• [EXERCISE]: Across the entries that follow, how many lines have the word "rewrite" in them? Give only the number.

• [INFORMATION PROVIDED]:

(** * virtualenv legacy builder: a shallow embedding and its properties

    This development follows [virtualenv/builders/legacy.py]:
    - the [SITE] template and its rendering by [str.replace];
    - the start-up script the template renders to, run on a model of the
      interpreter state ([sys.prefix], [sys.path], [sys.modules],
      [sys.flags]);
    - [LegacyBuilder]: [check_available], [_get_base_python_info] and
      [create_virtual_environment], run on a model of the file system.

    Python [str] values are [string]s, dictionaries are [gmap]s, a failing
    statement is a result in a sum type and the state it leaves behind is
    returned next to it. *)

From Stdlib Require Import Ascii String.
From stdpp Require Import gmap strings list fin_maps pretty.

Local Open Scope string_scope.
Set Warnings "-register-all".

(** ** Python [str] primitives *)

Module Str.

Definition nl : string := String "010"%char EmptyString.
Definition dq : string := String "034"%char EmptyString.
Definition sep : ascii := "/"%char.

(** A double-quoted literal as it stands in a Python source text. *)
Definition quoted (s : string) : string := dq +:+ s +:+ dq.

(** [s.startswith(p)] *)
Fixpoint startswith (p s : string) : bool :=
  match p, s with
  | EmptyString, _ => true
  | String _ _, EmptyString => false
  | String a p', String b s' => if decide (a = b) then startswith p' s' else false
  end.

(** [s.endswith("/")] *)
Fixpoint endswith_sep (s : string) : bool :=
  match s with
  | EmptyString => false
  | String c EmptyString => if decide (c = sep) then true else false
  | String _ s' => endswith_sep s'
  end.

(** [s[n:]] *)
Fixpoint drop (n : nat) (s : string) : string :=
  match n, s with
  | O, _ => s
  | S _, EmptyString => EmptyString
  | S n', String _ s' => drop n' s'
  end.

(** [sep.join(parts)] *)
Fixpoint join (sp : string) (parts : list string) : string :=
  match parts with
  | [] => EmptyString
  | [x] => x
  | x :: rest => x +:+ sp +:+ join sp rest
  end.

(** The scan of [s.replace(old, new)] for a non-empty [old]: leftmost
    occurrences, not overlapping.  [skip] counts the characters of a
    matched occurrence that are still to be passed over. *)
Fixpoint replace_go (old new : string) (skip : nat) (s : string) : string :=
  match s with
  | EmptyString => EmptyString
  | String c s' =>
      match skip with
      | S k => replace_go old new k s'
      | O =>
          if startswith old s
          then new +:+ replace_go old new (String.length old - 1) s'
          else String c (replace_go old new 0 s')
      end
  end.

(** With an empty [old], Python puts [new] before every character and at
    the end. *)
Fixpoint intersperse (new s : string) : string :=
  match s with
  | EmptyString => new
  | String c s' => new +:+ String c (intersperse new s')
  end.

(** [s.replace(old, new)] *)
Definition replace (old new s : string) : string :=
  match old with
  | EmptyString => intersperse new s
  | String _ _ => replace_go old new 0 s
  end.
Lemma send_message_too_long field :
  1000 < length (body_of field) →
  send_message socket (PValue field) now1 now2 w
  = Ok tt w [to_sender socket (error "Message too long")].
Proof.
  rewrite /body_of /send_message => H. unfold_M.
  destruct (trim _) as [|c b] eqn:E; [simpl in H; lia|].
  rewrite bool_decide_true //=.
  destruct (Nat.ltb_spec 1000 (S (length b))); [done|simpl in H; lia].
Qed.

Lemma send_message_no_ring field :
  body_of field ≠ [] → length (body_of field) ≤ 1000 →
  messageHistory w !! room = None →
  send_message socket (PValue field) now1 now2 w
  = Ok tt w [to_sender socket (error "Failed to send message")].
Proof.
  rewrite /body_of /send_message => Hne Hlen Hring. unfold_M.
  destruct (trim _) as [|c b] eqn:E; [done|].
  rewrite bool_decide_true //=.
  destruct (Nat.ltb_spec 1000 (S (length b))); [simpl in Hlen; lia|].
  by rewrite /= Hring.
Qed.

Lemma send_message_valid field history :
  body_of field ≠ [] → length (body_of field) ≤ 1000 →
  messageHistory w !! room = Some history →
  send_message socket (PValue field) now1 now2 w
  = Ok tt
      (set_messageHistory
         <[room := appended history (message_of socket field now1 now2)]> w)
      [Emission (ToRoom room) (in_room w room)
         (new_message (message_of socket field now1 now2))].
Proof.
  rewrite /message_of /body_of /send_message => Hne Hlen Hring. unfold_M.
  destruct (trim _) as [|c b] eqn:E; [done|].
  rewrite bool_decide_true //=.
  destruct (Nat.ltb_spec 1000 (S (length b))); [simpl in Hlen; lia|].
  rewrite /= Hring /= /appended.
  destruct (100 <? _) eqn:Hfull; rewrite /= ?lookup_insert_eq /=.
  - by rewrite /set_messageHistory /= insert_insert_eq.
  - done.
Qed.

End SendMessage.
(** C4: a [people] that is not a number, here the string [abc], is not
    rejected by the validation: its numeric value is [NaN], [NaN <= 0] is
    false, and the handler goes on to query the tables with
    [parseInt("abc")]; the answer is Prisma's error with status 500, not
    the 400 of the validation. *)
Theorem C4_people_not_a_number_passes_validation :
  Js.ToNumber (rt := decimal_runtime) (Js.Str "abc") = None
  /\ rejects (rt := decimal_runtime) (request_for (Js.Str "abc")) = false
  /\ post_reservation schema_client (rt := decimal_runtime)
                      (request_for (Js.Str "abc")) empty_store =
     (Failure (PrismaText None) 500, empty_store).
Proof.
  repeat split.
Qed.

(** ** Updating a reservation *)

Lemma Forall2_update_where {A} (R : A -> A -> Prop) (p : A -> bool) (f : A -> A)
      (l : list A) :
  (forall x, R x x) -> (forall x, p x = true -> R x (f x)) ->
  Forall2 R l (update_where p f l).
Proof.
  intros Rr Rf. unfold update_where.
  induction l as [|x l IH]; simpl; constructor; [|exact IH].
  destruct (p x) eqn:P; auto.
Qed.

Lemma Forall2_same {A} (R : A -> A -> Prop) (l : list A) :
  (forall x, R x x) -> Forall2 R l l.
Proof.
  intros Rr. induction l; constructor; auto.
Qed.

(** The store after [reservation.update]: as before, or with the rows of
    that id rewritten. *)
Lemma reservation_update_store (prisma : PrismaClient) (id : Arg Z)
      (data : ReservationUpdate) (include : list string) (st : Store) :
  snd (reservation_update prisma id data include st) = st
  \/ exists i, id = Given i
               /\ snd (reservation_update prisma id data include st) =
                  set_reservations (update_where (fun r => r_id r =? i)
                                                 (apply_reservation_update data)
                                                 (reservations st)) st.
Proof.
  unfold reservation_update. destruct id as [| |i]; simpl; auto.
  destruct (_ || _); simpl; auto.
  destruct (find_reservation i st); simpl; eauto.
Qed.

Lemma put_reservation_store (prisma : PrismaClient) (rt : Js.Runtime) (id : string)
      (body : UpdateReservationBody) (st : Store) :
  snd (put_reservation prisma id body st) =
  snd (reservation_update prisma (computed (Js.parseInt (Js.Str id)))
                          (update_data body) ["user"; "table"] st).
Proof.
  unfold put_reservation, try_next_P2025, bind.
  destruct (reservation_update _ _ _ _ st) as [[r|e] st']; simpl; [reflexivity|].
  destruct (error_code e) as [c|]; [destruct (String.eqb c "P2025")|]; reflexivity.
Qed.

(** C8: [PUT /reservations/:id] leaves every table and every user as it
    was, whatever the body; every reservation keeps its id, its user and
    its table, and a reservation with another id is unchanged. *)
Theorem C8_update_touches_no_table (prisma : PrismaClient) (rt : Js.Runtime)
        (id : string) (body : UpdateReservationBody) (st : Store) :
  tables (snd (put_reservation prisma id body st)) = tables st
  /\ users (snd (put_reservation prisma id body st)) = users st
  /\ Forall2 (fun r r' => r_id r' = r_id r /\ r_userId r' = r_userId r
                          /\ r_tableId r' = r_tableId r
                          /\ (Js.parseInt (Js.Str id) <> Some (r_id r) -> r' = r))
             (reservations st)
             (reservations (snd (put_reservation prisma id body st))).
Proof.
  rewrite put_reservation_store.
  destruct (reservation_update_store prisma (computed (Js.parseInt (Js.Str id)))
              (update_data body) ["user"; "table"] st) as [E|(i & G & E)];
    rewrite E.
  - repeat split. apply Forall2_same. auto.
  - repeat split. simpl.
    apply Forall2_update_where; [auto|].
    intros r P. apply Z.eqb_eq in P. repeat split.
    intros N. exfalso. apply N.
    destruct (Js.parseInt (Js.Str id)); simpl in G; [|discriminate].
    inversion G. congruence.
Qed.
(** * MeanVecFieldCartesian: ensemble statistics over masked velocity fields

    A shallow embedding of [py/managers/MeanVecFieldCartesian.py].

    Numbers.  The program works on IEEE doubles; the embedding works on the
    exact rationals [Qc] (canonical fractions, Leibniz equality), so the
    statements about values below are about the exact arithmetic the
    floating-point code approximates.  The only irrational operation of the
    program, [** 0.5], is kept abstract (a section variable [sqrt]).  Where
    doubles behave differently from rationals, in the order of a sum and in
    results that are not finite, module [F64] gives the operation on
    binary64 numbers.

    Masked arrays.  A cell of a numpy masked array is a value together with
    a mask bit; the value under a set mask bit is never observed by the
    program, so a cell is an [option Qc] with [None] for "masked". *)

From Stdlib Require Import QArith Qcanon Qcabs.
From Stdlib Require PrimFloat.
From stdpp Require Import base numbers list strings gmap.

Local Open Scope Qc_scope.

(** ** Masked cells and their arithmetic *)

Module Ma.

Definition cell : Type := option Qc.

(** Binary ufuncs on masked operands: the result is masked where either
    operand is. *)
Definition lift2 (f : Qc → Qc → Qc) (a b : cell) : cell :=
  match a, b with
  | Some x, Some y => Some (f x y)
  | _, _ => None
  end.

Definition add : cell → cell → cell := lift2 Qcplus.
Definition sub : cell → cell → cell := lift2 Qcminus.
Definition mul : cell → cell → cell := lift2 Qcmult.

(** [abs(a)], [a ** 2], [a / 2]: unary, mask kept. *)
Definition abs (a : cell) : cell := Qcabs <$> a.
Definition sq (a : cell) : cell := (λ x, x * x) <$> a.
Definition half (a : cell) : cell := (λ x, x / 2) <$> a.

(** [np.ma.masked_array(a, mask=m)] with the default [keep_mask=True]:
    the new mask is or-ed with the one the data already carries. *)
Definition masked_array (a : cell) (m : bool) : cell :=
  if m then None else a.

(** *** Reductions along one axis (a list of cells) *)

(** The unmasked entries, in order. *)
Definition valid (l : list cell) : list Qc := omap id l.

(** [a.count(axis)]: number of unmasked entries. *)
Definition count (l : list cell) : nat := length (valid l).

(** [a.sum(axis)] over the unmasked entries ([filled(0).sum]). *)
Definition total (l : list Qc) : Qc := foldr Qcplus 0 l.

Definition of_nat (n : nat) : Qc := Qc_of_Z (Z.of_nat n).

• [RESPONSE]: 12